Original assignee: University of Maryland at Baltimore County UMBC
Current assignee: University of Maryland at Baltimore County UMBC
Priority date: 2003-05-09
Filing date: 2004-05-07
Publication date: 2005-01-27
Also published as: US20090276502A1

Abstract

A network switch that incorporates memory that can be shared by computers or processors connected to the network switch is provided. The network switch of the present invention is particularly suitable for use in a computer cluster, such as a Beowulf cluster, in which each computer in the cluster can use the shared memory resident in at least one of the network switches.

Description

REFERENCE TO RELATED APPLICATIONS

This application claims the benefit of provisional U.S. Patent Application No. 60/469,557, filed May 9, 2003.

GOVERNMENT RIGHTS

This invention was made with government support under Grant No. MDA904-97-C-3059 awarded by the National Security Agency. The government has certain rights in this invention.

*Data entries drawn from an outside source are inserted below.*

(* ===== verification/NetStack.v ===== *)
(** * The network stack (src/kernel/src/network/)

    Dispatch between the loopback queue and the NIC (nic_dispatch.rs), the ARP
    table (arp.rs), the receive paths of UDP and TCP (udp.rs, tcp.rs), the
    retransmission timer (tcp_timer.rs) and the socket operations (ops.rs), as
    functions on the globals of the subsystem.

    The device driver ([NicDriver], a trait object) and the clock
    ([x86::idt::tick_count], advanced by interrupts) are parameters. *)

From Stdlib Require Strings.Byte.
From S2P Require Import Prelude NetWire Sockets.

(** The trait [NicDriver] (nic_trait.rs), as far as the stack calls it.
    [poll_rx] returns the [u8]s the driver's pointer and length designate. *)
Class NicDriver (D : Type) := {
  mac_address : D -> list Z;
  send_packet : D -> list Z -> D * bool;
  poll_rx : D -> D * option (list Byte.byte);
  recycle_rx : D -> D;
}.

(** [tick_count()]: a read of the interrupt-driven millisecond counter. *)
Class Timer (T : Type) := tick_count : T -> T * Z.

Module DnsResponseBuf.

Record t := mk {
  data : list Z;
  len : Z;
  ready : bool;
}.

Definition new : t := mk (replicate 512 0) 0 false.
Definition clear (b : t) : t := mk (data b) 0 false.

End DnsResponseBuf.

Module NetStack.
Import Socket SocketTable.

Definition GUEST_IP : list Z := [10; 0; 2; 15].
Definition GATEWAY_IP : list Z := [10; 0; 2; 2].

Section Stack.
Context {D T : Type} `{NicDriver D} `{Timer T}.

(** The globals: SOCKETS, LOOPBACK, ARP_TABLE, ACTIVE_NIC, DNS_RESPONSE,
    ISN_COUNTER, PORT_COUNTER, and the clock. *)
Record Net := mkNet {
  SOCKETS : SocketTable.t;
  LOOPBACK : Loopback.t;
  ARP_TABLE : gmap (list Z) (list Z);
  ACTIVE_NIC : option D;
  DNS_RESPONSE : DnsResponseBuf.t;
  ISN_COUNTER : Z;
  PORT_COUNTER : Z;
  clock : T;
}.

Definition eta (n : Net) : Net :=
  mkNet (SOCKETS n) (LOOPBACK n) (ARP_TABLE n) (ACTIVE_NIC n) (DNS_RESPONSE n) (ISN_COUNTER n)
    (PORT_COUNTER n) (clock n).

Definition set_SOCKETS (v : SocketTable.t) (n : Net) : Net := ltac:(set_field eta SOCKETS v n).
Definition set_LOOPBACK (v : Loopback.t) (n : Net) : Net := ltac:(set_field eta LOOPBACK v n).
Definition set_ARP_TABLE (v : gmap (list Z) (list Z)) (n : Net) : Net := ltac:(set_field eta ARP_TABLE v n).
Definition set_ACTIVE_NIC (v : option D) (n : Net) : Net := ltac:(set_field eta ACTIVE_NIC v n).
Definition set_DNS_RESPONSE (v : DnsResponseBuf.t) (n : Net) : Net := ltac:(set_field eta DNS_RESPONSE v n).
Definition set_ISN_COUNTER (v : Z) (n : Net) : Net := ltac:(set_field eta ISN_COUNTER v n).
Definition set_PORT_COUNTER (v : Z) (n : Net) : Net := ltac:(set_field eta PORT_COUNTER v n).
Definition set_clock (v : T) (n : Net) : Net := ltac:(set_field eta clock v n).

(** The statics' initial values. *)
Definition init (c : T) : Net :=
  mkNet SocketTable.new Loopback.new ∅ None DnsResponseBuf.new 1000 49152 c.

Definition register_nic (nic : D) (n : Net) : Net := set_ACTIVE_NIC (Some nic) n.

Definition read_clock (n : Net) : Net * Z :=
  let '(c, now) := tick_count (clock n) in (set_clock c n, now).

Definition next_isn (n : Net) : Net * Z :=
  (set_ISN_COUNTER (u32_add (ISN_COUNTER n) 1000) n, ISN_COUNTER n).

(** ** ARP (arp.rs) *)
Definition handle_arp_reply (packet : ArpPacket.t) (n : Net) : Net :=
  if ArpPacket.opcode packet =? ArpPacket.ARP_OP_REPLY
  then set_ARP_TABLE (<[ArpPacket.sender_ip packet := ArpPacket.sender_mac packet]> (ARP_TABLE n)) n
  else n.

Definition arp_lookup (ip : list Z) (n : Net) : option (list Z) := ARP_TABLE n !! ip.

Definition arp_request (target_ip : list Z) (n : Net) : Net :=
  match ACTIVE_NIC n with
  | Some nic =>
      let src_mac := mac_address nic in
      let arp := ArpPacket.build_request src_mac [10; 0; 2; 15] target_ip in
      set_ACTIVE_NIC (Some (send_packet nic (ArpPacket.to_ethernet_frame arp src_mac)).1) n
  | None => n
  end.

(** A request is only logged. *)
Definition process_arp_frame (payload : list Z) (n : Net) : Net :=
  match ArpPacket.parse payload with
  | Some arp => if ArpPacket.opcode arp =? ArpPacket.ARP_OP_REPLY then handle_arp_reply arp n else n
  | None => n
  end.

(** ** Transmission (nic_dispatch.rs) *)
Definition is_loopback (dst_ip : list Z) : bool :=
  match dst_ip with a :: _ => a =? 127 | [] => false end.

Definition get_nic_mac (n : Net) : option (list Z) := mac_address <$> ACTIVE_NIC n.

Definition transmit_ip (packet : list Z) (n : Net) : exec Net :=
  match Ipv4Header.from_bytes packet with
  | None => Done n
  | Some ip_hdr =>
      if is_loopback (Ipv4Header.dst_addr ip_hdr) then
        '(lo, _) ← Loopback.enqueue (LOOPBACK n) packet;
        Done (set_LOOPBACK lo n)
      else
        match get_nic_mac n with
        | None => Done n
        | Some src_mac =>
            let dst_mac := match arp_lookup GATEWAY_IP n with
              | Some m => m | None => [0xFF; 0xFF; 0xFF; 0xFF; 0xFF; 0xFF] end in
            let frame := EthernetFrame.build dst_mac src_mac EthernetFrame.ETHERTYPE_IPV4 packet in
            match ACTIVE_NIC n with
            | Some nic => Done (set_ACTIVE_NIC (Some (send_packet nic frame).1) n)
            | None => Done n
            end
        end
  end.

BACKGROUND OF THE INVENTION

1. Field of the Invention
The present invention relates to network switches and, more particularly, to a network switch with memory that is adapted to be shared by computers connected to the network switch.
2. Background of the Related Art
Modern supercomputers contain a large number of processors, an amount of shared memory, and are generally very expensive. The shared memory used in supercomputers is often the most expensive type of memory available, because it needs to be as fast as possible, and also needs specialized hardware to keep the various processors from reading or writing to a portion of the memory that another processor is writing to.
Some programs are the type that are amenable to parallelization, and are thus able to benefit from execution on a multiple processor platform. However, while a program may benefit from execution on a multiple processor platform, that program may only require a small amount of shared memory.
Clusters of computers, especially clusters of commodity personal computers connected via a local area network (LAN), are becoming increasingly popular. The Beowulf architecture is a common type of computer cluster, although other forms of computer clusters are available. Such computer clusters, by virtue of the commodity hardware that is used to build them, offer significant cost and reliability advantages over traditional supercomputers. However, it is impractical for computers in a cluster to share physical memory in the same manner as processors in supercomputers do. This limits the effective use of such computer clusters to applications in which the need for fast access to shared memory is not as important as other factors

SUMMARY OF THE INVENTION

An object of the invention is to solve at least the above problems and/or disadvantages and to provide at least the advantages described hereinafter.
Therefore, an object of the present invention is to provide a network switch that incorporates memory that can be shared by computers or processors connected to the network switch.
Another object of the present invention is to provide a network that utilizes at least one network switch that contains memory that can be shared by computers or processors in the network.
To achieve at least the above objects, in whole or in part, there is provided a network switch, including a processor, at least one communication port and a memory, wherein at least a first portion of the memory is shared memory that is adapted to be shared by at least two computers connected to the network.
To achieve at least the above objects, in whole or in part, there is further provided a network, including at least one network switch, wherein the at least one network switch includes a processor, at least one communication port and a memory, wherein at least a first portion of the memory is shared memory that is adapted to be shared by at least two computers connected to the network switch, and at least two computers connected to at least one of the network switches.
Additional advantages, objects, and features of the invention will be set forth in part in the description which follows and in part will become apparent to those having ordinary skill in the art upon examination of the following or may be learned from practice of the invention. The objects and advantages of the invention may be realized and attained as particularly pointed out in the appended claims.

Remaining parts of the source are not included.